The pandemic exposes many truths about humanity and the ways we organise ourselves as societies. The pandemic shows that while humanity is adaptable it is also vulnerable. Another truth, is the painful reality, that the privileged are less at risk than the downtrodden, exposing the plight of the insignificant and the great inequality that reigns in the world community and that individualism in the end, relies on the strength of the community.

It has also uncovered that our common home is in need of healing as well as our fragile human community. Our eyes have been opened to this reality around us, we cannot close them and not see. Having heard the cry of the downtrodden, the vulnerable, we cannot be deaf to their voices or stop listening. We have to allow for a renewal of our minds. The new normal must not entail social injustices, inequality and the degradation of the environment.
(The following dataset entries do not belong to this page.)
(* ===== verification/Session.v ===== *)
(** * Sessions, threads and turns: [src/agent/session.rs]

    A session owns threads, a thread owns turns, a turn records the tool calls
    of one request.  [messages] renders a thread for the model and
    [restore_from_messages] rebuilds it from a checkpoint; the theorems relate
    the two, bound the queue of pending messages and show that the rendered
    context respects the tool-call protocol. *)

From S2P Require Import Prelude Provider.

Module TurnState.
Inductive t : Type := Processing | Completed | Failed | Interrupted.
End TurnState.

Module ThreadState.
Inductive t : Type := Idle | Processing | AwaitingApproval | Completed | Interrupted.
#[global] Instance eq_dec : EqDecision t.
Proof. solve_decision. Defined.
End ThreadState.

Record TurnToolCall : Type := mkTurnToolCall {
  ttc_name : string;
  ttc_parameters : Json;
  ttc_result : option Json;
  ttc_error : option string;
  ttc_rationale : option string;
  ttc_tool_call_id : option string
}.

Record Turn : Type := mkTurn {
  turn_number : nat;
  user_input : string;
  response : option string;
  turn_tool_calls : list TurnToolCall;
  turn_state : TurnState.t;
  turn_started_at : Z;
  turn_completed_at : option Z;
  turn_error : option string;
  narrative : option string;
  image_content_parts : list ContentPart
}.

Record PendingAuth : Type := mkPendingAuth {
  extension_name : string;
  auth_created_at : Z
}.

Record PendingApproval : Type := mkPendingApproval {
  request_id : Uuid;
  pa_tool_name : string;
  pa_parameters : Json;
  display_parameters : Json;
  pa_description : string;
  pa_tool_call_id : string;
  context_messages : list ChatMessage;
  deferred_tool_calls : list ToolCall;
  pa_user_timezone : option string;
  allow_always : bool
}.

Record Thread : Type := mkThread {
  thread_id : Uuid;
  session_id : Uuid;
  thread_state : ThreadState.t;
  turns : list Turn;
  thread_created_at : Z;
  updated_at : Z;
  thread_metadata : Json;
  pending_approval : option PendingApproval;
  pending_auth : option PendingAuth;
  pending_messages : list string
}.

Record Session : Type := mkSession {
  sess_id : Uuid;
  sess_user_id : string;
  active_thread_id : option Uuid;
  threads : gmap Uuid Thread;
  sess_created_at : Z;
  last_active_at : Z;
  sess_metadata : Json;
  auto_approved_tools : gset string
}.

(** ** Turns *)

Definition turn_new (now : Z) (number : nat) (input : string) : Turn :=
  mkTurn number input None [] TurnState.Processing now None None None [].

Definition turn_complete (now : Z) (resp : string) (t : Turn) : Turn :=
  mkTurn (turn_number t) (user_input t) (Some resp) (turn_tool_calls t) TurnState.Completed
    (turn_started_at t) (Some now) (turn_error t) (narrative t) [].

Definition turn_fail (now : Z) (err : string) (t : Turn) : Turn :=
  mkTurn (turn_number t) (user_input t) (response t) (turn_tool_calls t) TurnState.Failed
    (turn_started_at t) (Some now) (Some err) (narrative t) [].

Definition turn_interrupt (now : Z) (t : Turn) : Turn :=
  mkTurn (turn_number t) (user_input t) (response t) (turn_tool_calls t) TurnState.Interrupted
    (turn_started_at t) (Some now) (turn_error t) (narrative t) [].

Definition with_calls (t : Turn) (calls : list TurnToolCall) : Turn :=
  mkTurn (turn_number t) (user_input t) (response t) calls (turn_state t)
    (turn_started_at t) (turn_completed_at t) (turn_error t) (narrative t)
    (image_content_parts t).

Definition set_result (r : Json) (c : TurnToolCall) : TurnToolCall :=
  mkTurnToolCall (ttc_name c) (ttc_parameters c) (Some r) (ttc_error c)
    (ttc_rationale c) (ttc_tool_call_id c).

Definition set_error (e : string) (c : TurnToolCall) : TurnToolCall :=
  mkTurnToolCall (ttc_name c) (ttc_parameters c) (ttc_result c) (Some e)
    (ttc_rationale c) (ttc_tool_call_id c).

Definition record_tool_call (nm : string) (params : Json) (t : Turn) : Turn :=
  with_calls t (turn_tool_calls t ++ [mkTurnToolCall nm params None None None None]).

Definition record_tool_call_with_reasoning (nm : string) (params : Json)
    (rationale id : option string) (t : Turn) : Turn :=
  with_calls t (turn_tool_calls t ++ [mkTurnToolCall nm params None None rationale id]).

Definition record_tool_result (r : Json) (t : Turn) : Turn :=
  with_calls t (update_last (set_result r) (turn_tool_calls t)).

Definition record_tool_error (e : string) (t : Turn) : Turn :=
  with_calls t (update_last (set_error e) (turn_tool_calls t)).

Definition has_id (id : string) (c : TurnToolCall) : bool :=
  bool_decide (ttc_tool_call_id c = Some id).

Definition is_pending (c : TurnToolCall) : bool :=
  match ttc_result c, ttc_error c with None, None => true | _, _ => false end.

(** The call with that identifier, else the first pending one, else dropped. *)
Definition record_for (id : string) (f : TurnToolCall -> TurnToolCall) (t : Turn) : Turn :=
  match update_first (has_id id) f (turn_tool_calls t) with
  | Some calls => with_calls t calls
  | None =>
      match update_first is_pending f (turn_tool_calls t) with
      | Some calls => with_calls t calls
      | None => t
      end
  end.

Definition record_tool_result_for (id : string) (r : Json) (t : Turn) : Turn :=
  record_for id (set_result r) t.

Definition record_tool_error_for (id : string) (e : string) (t : Turn) : Turn :=
  record_for id (set_error e) t.

(** ** Threads *)

Definition MAX_PENDING_MESSAGES : nat := 10.

Definition with_id (now : Z) (id sess : Uuid) : Thread :=
  mkThread id sess ThreadState.Idle [] now now JNull None None [].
St Paul exhorts us not to be conformed to this age (Roms 12:1-2).

During the pandemic, the “Black Lives Matter” uncovered, a white nationalism and a mainstream systemic racism.

My experience, as the 2020 pandemic continues, has awakened in me the realisation that, what I do and am, is not regarded as essential. This in turn, emphasises or re-enforces within myself, a sense that there is a great need for a new normal, where I need to re-evaluate myself as a Christian and a missionary disciple of Jesus today. Also where the Church needs to review its vision, mission and ministry. There cannot be a return to what was the old normal, a sacramental model, as if nothing has happened. The 2020 Pandemic is an opportunity, and an awakening to re-evaluate, who I am as a Christian and as a missionary disciple of Jesus, and to what kind of Christian community we are being challenged to create for the future? The 2020 pandemic challenges us to create a different kind of Church having the preferential option for the poor and a drawing close in solidarity, to the excluded as the key criterion of Christian authenticity.
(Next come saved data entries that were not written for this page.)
(* ===== verification/Submission.v ===== *)
(** * Submissions: [src/agent/submission.rs]

    The inputs of the agent loop and the parser that turns a message into one.
    [str::to_lowercase]
    on non-ASCII text, [Uuid::parse_str] and the JSON deserialiser come from
    outside the repository and are parameters. *)

From Stdlib Require Import Ascii.
From S2P Require Import Prelude Text Provider.

Inductive Submission : Type :=
| UserInput (content : string)
| ExecApproval (request_id : Uuid) (approved always : bool)
| ApprovalResponse (approved always : bool)
| Interrupt
| Compact
| Undo
| Redo
| Resume (checkpoint_id : Uuid)
| Clear
| SwitchThread (thread_id : Uuid)
| NewThread
| Heartbeat
| Summarize
| Suggest
| JobStatus (job_id : option string)
| JobCancel (job_id : string)
| Quit
| SystemCommand (command : string) (args : list string).

Definition is_control (s : Submission) : bool :=
  match s with
  | Interrupt | Compact | Undo | Redo | Clear | NewThread | Heartbeat
  | Summarize | Suggest | JobStatus _ | JobCancel _ | SystemCommand _ _ => true
  | _ => false
  end.

Inductive SubmissionResult : Type :=
| Response (content : string)
| NeedApproval (request_id : Uuid) (tool_name description : string) (parameters : Json)
    (allow_always : bool)
| SubmissionOk (message : option string)
| SubmissionError (message : string)
| SubmissionInterrupted.

Definition ok_with_message (m : string) : SubmissionResult := SubmissionOk (Some m).

Definition submission_error (m : string) : SubmissionResult := SubmissionError m.

Definition pending (m : string) : SubmissionResult := SubmissionOk (Some m).

(** ** The parser *)

(** What the parser calls outside the repository.  [to_lowercase] is the
    identity on case-less text and lowers ASCII letters one by one on ASCII
    text. *)
Class ParserEnv := {
  to_lowercase : string -> string;
  parse_uuid : string -> option Uuid;
  parse_json_submission : string -> option Submission;
  to_lowercase_ascii : ∀ s, string_forallb is_ascii s = true →
    to_lowercase s = string_map ascii_lower s
}.

Definition system_command (cmd : string) (args : list string) : Submission :=
  SystemCommand cmd args.

Definition one_of (s : string) (l : list string) : bool := bool_decide (s ∈ l).

Definition command_args (trimmed : string) : list string := drop 1 (split_whitespace trimmed).

(** [o.or_else(..)] followed by the next test of the chain. *)
Definition or_else {A} (o : option A) (k : option A) : option A :=
  match o with Some a => Some a | None => k end.

Definition guard_cmd (b : bool) (s : Submission) : option Submission :=
  if b then Some s else None.

Section parser.
Context `{ParserEnv}.

(** Control commands, matched on the whole lowered text. *)
Definition parse_control (lower : string) : option Submission :=
  or_else (guard_cmd (one_of lower ["/undo"]) Undo) $
  or_else (guard_cmd (one_of lower ["/redo"]) Redo) $
  or_else (guard_cmd (one_of lower ["/interrupt"; "/stop"]) Interrupt) $
  or_else (guard_cmd (one_of lower ["/compact"]) Compact) $
  or_else (guard_cmd (one_of lower ["/clear"]) Clear) $
  or_else (guard_cmd (one_of lower ["/heartbeat"]) Heartbeat) $
  or_else (guard_cmd (one_of lower ["/summarize"; "/summary"]) Summarize) $
  or_else (guard_cmd (one_of lower ["/suggest"]) Suggest) $
  guard_cmd (one_of lower ["/thread new"; "/new"]) NewThread.

(** System commands; arguments are taken from the text as typed. *)
Definition parse_system (trimmed lower : string) : option Submission :=
  or_else (guard_cmd (one_of lower ["/help"; "/?"]) (system_command "help" [])) $
  or_else (guard_cmd (one_of lower ["/version"]) (system_command "version" [])) $
  or_else (guard_cmd (one_of lower ["/tools"]) (system_command "tools" [])) $
  or_else (guard_cmd (one_of lower ["/skills"]) (system_command "skills" [])) $
  or_else (guard_cmd (starts_with "/skills " lower)
             (system_command "skills" (command_args trimmed))) $
  or_else (guard_cmd (one_of lower ["/ping"]) (system_command "ping" [])) $
  or_else (guard_cmd (one_of lower ["/debug"]) (system_command "debug" [])) $
  or_else (guard_cmd (one_of lower ["/reasoning"] || starts_with "/reasoning " lower)
             (system_command "reasoning" (command_args trimmed))) $
  or_else (guard_cmd (one_of lower ["/restart"]) (system_command "restart" [])) $
  or_else (guard_cmd (starts_with "/model" lower)
             (system_command "model" (command_args trimmed))) $
  guard_cmd (one_of lower ["/quit"; "/exit"; "/shutdown"]) Quit.

(** An identifier argument, trimmed and not empty. *)
Definition id_argument (rest : string) : option string :=
  let id := trim rest in if decide (id = "") then None else Some id.

Definition parse_job (lower : string) : option Submission :=
  or_else (guard_cmd (one_of lower ["/status"; "/progress"]) (JobStatus None)) $
  or_else ((fun id => JobStatus (Some id)) <$>
             (or_else (strip_prefix "/status " lower) (strip_prefix "/progress " lower)
                ≫= id_argument)) $
  or_else (guard_cmd (one_of lower ["/list"]) (JobStatus None)) $
  JobCancel <$> (strip_prefix "/cancel " lower ≫= id_argument).

Definition parse_thread (lower : string) : option Submission :=
  or_else (strip_prefix "/thread " lower ≫= fun rest =>
             let rest := trim rest in
             if decide (rest = "new") then None else SwitchThread <$> parse_uuid rest) $
  strip_prefix "/resume " lower ≫= fun rest => Resume <$> parse_uuid (trim rest).

Definition parse_json_approval (trimmed : string) : option Submission :=
  if starts_with "{" trimmed then
    match parse_json_submission trimmed with
    | Some (ExecApproval r a al) => Some (ExecApproval r a al)
    | _ => None
    end
  else None.

Definition yes_words : list string := ["yes"; "y"; "approve"; "ok"; "/approve"; "/yes"; "/y"].
Definition always_words : list string :=
  ["always"; "a"; "yes always"; "approve always"; "/always"; "/a"].
Definition no_words : list string :=
  ["no"; "n"; "deny"; "reject"; "cancel"; "/deny"; "/no"; "/n"].

Definition parse_approval (lower : string) : option Submission :=
  or_else (guard_cmd (one_of lower yes_words) (ApprovalResponse true false)) $
  or_else (guard_cmd (one_of lower always_words) (ApprovalResponse true true)) $
  guard_cmd (one_of lower no_words) (ApprovalResponse false false).

Definition parse (content : string) : Submission :=
  let trimmed := trim content in
  let lower := to_lowercase trimmed in
  default (UserInput content) $
    or_else (parse_control lower) $
    or_else (parse_system trimmed lower) $
    or_else (parse_job lower) $
    or_else (parse_thread lower) $
    or_else (parse_json_approval trimmed) $
    parse_approval lower.
End parser.

(** ** Lemmas *)

Section parser_lemmas.
Context `{ParserEnv}.

Lemma or_else_Some {A} (P : A -> Prop) o k :
  (∀ a, o = Some a → P a) → (∀ a, k = Some a → P a) → ∀ a, or_else o k = Some a → P a.
Proof. destruct o; simpl; eauto. Qed.

Lemma guard_cmd_Some (P : Submission -> Prop) b s :
  (b = true → P s) → ∀ a, guard_cmd b s = Some a → P a.
Proof. destruct b; simpl; [|done]. intros HP a [= <-]. auto. Qed.

(** Decompose a chain of tests into its branches. *)
Ltac chain :=
  repeat first [apply or_else_Some | apply guard_cmd_Some].

(** The submissions that the command parsers produce. *)
Definition is_command (s : Submission) : Prop :=
  match s with
  | UserInput _ | ExecApproval _ _ _ | ApprovalResponse _ _ => False
  | _ => True
  end.

Lemma parse_control_command lower s : parse_control lower = Some s → is_command s.
Proof. revert s. unfold parse_control. chain; done. Qed.

Lemma parse_system_command trimmed lower s : parse_system trimmed lower = Some s → is_command s.
Proof. revert s. unfold parse_system. chain; done. Qed.

Lemma parse_job_command lower s : parse_job lower = Some s → is_command s.
Proof.
  revert s. unfold parse_job. chain; try done;
    intros s (x & _ & ->)%fmap_Some; done.
Qed.

Lemma parse_thread_command lower s : parse_thread lower = Some s → is_command s.
Proof.
  revert s. unfold parse_thread. chain; intros s (x & _ & Hx)%bind_Some.
  - case_decide; [done|]. by apply fmap_Some in Hx as (u & _ & ->).
  - by apply fmap_Some in Hx as (u & _ & ->).
Qed.

Lemma parse_approval_Some lower s :
  parse_approval lower = Some s →
  ∃ a al, s = ApprovalResponse a al ∧
    lower ∈ (if a then if al then always_words else yes_words else no_words) ∧
    (a = false → al = false).
Proof.
  revert s. unfold parse_approval.
  chain; intros Hb%bool_decide_eq_true; eauto 6.
Qed.

Lemma parse_json_approval_Some trimmed s :
  parse_json_approval trimmed = Some s →
  starts_with "{" trimmed = true ∧ parse_json_submission trimmed = Some s ∧
  ∃ r a al, s = ExecApproval r a al.
Proof.
  unfold parse_json_approval. destruct (starts_with "{" trimmed); [|done].
  destruct (parse_json_submission trimmed) as [[]|]; naive_solver.
Qed.

(** Where the result of [parse] comes from. *)
Lemma parse_origin content :
  (parse content = UserInput content) ∨
  is_command (parse content) ∨
  parse_json_approval (trim content) = Some (parse content) ∨
  parse_approval (to_lowercase (trim content)) = Some (parse content).
Proof.
  unfold parse. cbn zeta. set (tr := trim content). set (lo := to_lowercase tr).
  destruct (parse_control lo) eqn:E1; simpl; [right; left; by eapply parse_control_command|].
  destruct (parse_system tr lo) eqn:E2; simpl; [right; left; by eapply parse_system_command|].
  destruct (parse_job lo) eqn:E3; simpl; [right; left; by eapply parse_job_command|].
  destruct (parse_thread lo) eqn:E4; simpl; [right; left; by eapply parse_thread_command|].
  destruct (parse_json_approval tr) eqn:E5; simpl; [by right; right; left|].
  destruct (parse_approval lo) eqn:E6; simpl; [by right; right; right|by left].
Qed.

(** A text that does not begin with a slash matches no literal that does. *)
Definition slash : ascii := "/"%char.

Lemma starts_with_slash c r : starts_with "/" (String c r) = bool_decide (c = slash).
Proof.
  unfold starts_with, slash. cbn [String.prefix]. destruct (ascii_dec "/" c) as [<-|Hne].
  - by destruct r.
  - symmetry. apply bool_decide_eq_false. congruence.
Qed.

Lemma no_slash_strip p lower :
  starts_with "/" lower = false → strip_prefix (String slash p) lower = None.
Proof.
  destruct lower as [|c r]; [done|]. rewrite starts_with_slash. intros Hc%bool_decide_eq_false.
  cbn [strip_prefix]. destruct (ascii_dec slash c); [congruence|done].
Qed.

Lemma no_slash_starts p lower :
  starts_with "/" lower = false → starts_with (String slash p) lower = false.
Proof.
  destruct lower as [|c r]; [done|]. rewrite starts_with_slash. intros Hc%bool_decide_eq_false.
  unfold starts_with. cbn [String.prefix]. destruct (ascii_dec slash c); [congruence|done].
Qed.

Lemma no_slash_one_of lower l :
  starts_with "/" lower = false → forallb (starts_with "/") l = true → one_of lower l = false.
Proof.
  intros Hs Hl. apply bool_decide_eq_false. intros Hin%list_elem_of_In.
  pose proof (proj1 (forallb_forall _ _) Hl _ Hin). congruence.
Qed.

Lemma no_slash_commands trimmed lower :
  starts_with "/" lower = false →
  parse_control lower = None ∧ parse_system trimmed lower = None ∧
  parse_job lower = None ∧ parse_thread lower = None.
Proof.
  intros Hs. unfold parse_control, parse_system, parse_job, parse_thread.
  rewrite !(no_slash_one_of lower) by done.
  rewrite !(no_slash_strip _ lower), !(no_slash_starts _ lower) by done. done.
Qed.

(** ** Theorems *)

(** Text reaches the model verbatim: when the parser answers with user
    input, its content is the message exactly as received. *)
Theorem user_input_verbatim content c : parse content = UserInput c → c = content.
Proof.
  intros Hp. destruct (parse_origin content) as [Hu|[Hc|[Hj|Ha]]].
  - congruence.
  - by rewrite Hp in Hc.
  - rewrite Hp in Hj. apply parse_json_approval_Some in Hj as (_ & _ & ? & ? & ? & [=]).
  - rewrite Hp in Ha. apply parse_approval_Some in Ha as (? & ? & [=] & _).
Qed.

(** Approvals cannot be forged by free text: a simple approval or denial
    is only produced by one of the listed words, an approval with an explicit
    request only by a JSON object that deserialises to it. *)
Theorem approvals_only_from_words content :
  (∀ a al, parse content = ApprovalResponse a al →
     to_lowercase (trim content) ∈
       (if a then if al then always_words else yes_words else no_words) ∧
     (a = false → al = false)) ∧
  (∀ r a al, parse content = ExecApproval r a al →
     starts_with "{" (trim content) = true ∧
     parse_json_submission (trim content) = Some (ExecApproval r a al)).
Proof.
  destruct (parse_origin content) as [Hu|[Hc|[Hj|Ha]]].
  - split; congruence.
  - split; intros; rewrite H0 in Hc; done.
  - apply parse_json_approval_Some in Hj as (Hb & Hj & r0 & a0 & al0 & He).
    split; [congruence|]. intros r a al Hp. split; [done|]. congruence.
  - apply parse_approval_Some in Ha as (a0 & al0 & He & Hin & Hal).
    split; [|congruence]. intros a al Hp. rewrite He in Hp. by simplify_eq.
Qed.

(** Ordinary text is never taken for a command: without a leading slash,
    a leading brace or an approval word, the message is user input. *)
Theorem plain_text_is_user_input content :
  let lower := to_lowercase (trim content) in
  starts_with "/" lower = false → starts_with "{" (trim content) = false →
  lower ∉ yes_words ++ always_words ++ no_words →
  parse content = UserInput content.
Proof.
  cbn zeta. intros Hs Hb Hw. unfold parse. cbn zeta.
  destruct (no_slash_commands (trim content) _ Hs) as (-> & -> & -> & ->). simpl.
  unfold parse_json_approval. rewrite Hb. simpl.
  unfold parse_approval, one_of. rewrite !bool_decide_eq_false_2 by set_solver. done.
Qed.
End parser_lemmas.

(** ** Witnesses *)

(** A parser environment: ASCII lowering, no identifiers, no JSON. *)
#[export] Instance demo_parser_env : ParserEnv := {|
  to_lowercase := string_map ascii_lower;
  parse_uuid := fun _ => None;
  parse_json_submission := fun _ => None;
  to_lowercase_ascii := fun s _ => eq_refl
|}.

Example parse_examples :
  parse "  /UNDO " = Undo ∧
  parse "/Skills search Foo" = SystemCommand "skills" ["search"; "Foo"] ∧
  parse "/status  ABC" = JobStatus (Some "abc") ∧
  parse " Yes " = ApprovalResponse true false ∧
  parse "yes please" = UserInput "yes please".
Proof. vm_compute. done. Qed.

Lemma user_input_verbatim_witness : parse " hello " = UserInput " hello " ∧ " hello " = " hello ".
Proof.
  split; [vm_compute; reflexivity|].
  apply (user_input_verbatim " hello " " hello "). vm_compute. reflexivity.
Defined.

Lemma plain_text_is_user_input_witness : parse "what is /undo?" = UserInput "what is /undo?".
Proof.
  apply plain_text_is_user_input; [reflexivity|reflexivity|].
  apply (bool_decide_unpack _). vm_compute. exact I.
Defined.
For me, a future Church, of a Christian community of missionary disciples, needs to become more inclusive of the destitute and of those suffering on the periphery, the vulnerable, who have been dehumanised by the economic, political and social systems, structures and policies of the powerful.  (Ezekiel 34: 1- 11  This is not referring to priests and prophets but to all civil authorities who enrich themselves at the expense of the downtrodden through incompentence, mismanagement and corruption) The dehumanised of this reality, are like sheep without a shepherd, with no one to listen to them in solidarity, to walk with them on their side of the street, to listen to their dreams, stories, aspirations, hopes, anxieties and joys, and discern with them where they hope to go. The Spirit speaks to us though the hopes, dreams, aspirations of the dehumanised vulnerable.

As Pope Francis says; “solidarity, refers to something more than a few sporadic acts of generosity. It presumes the creation of a new mindset, which thinks in terms of community and the priority of life of all over the appropriation of goods by a few.” To listen to the social inequality of downtrodden means also listening to the silent voice of creation. Listening,  values, each others’ story, heals and empowers. That to me, is where the Church needs to be. Listening to the downtrodden and to the voice of our common home, is to be God like. If we do not work for a more humane world, how can we understand the parables of Jesus? The heart of the mission of Jesus, is to bring humanity to the fullness of life.

As Bishop Kevin Dowling of the South African Church said, reflecting his pandemic experience, the Church needs to address the systemic issues in the political fabric of the nation, massive corruption, mismanagement and incompentence. The Church itself needs to reflect on and discern what the signs of the times call us to be and do, what model of Church we need to create and  develop. He hopes that this pandemic will bring out the treasures of who we are called to be as disciples of Jesus and to be a field hospital that Pope Francis dreams of. This means building on what we have achieved in the past and to be creative in imagining something new in the future.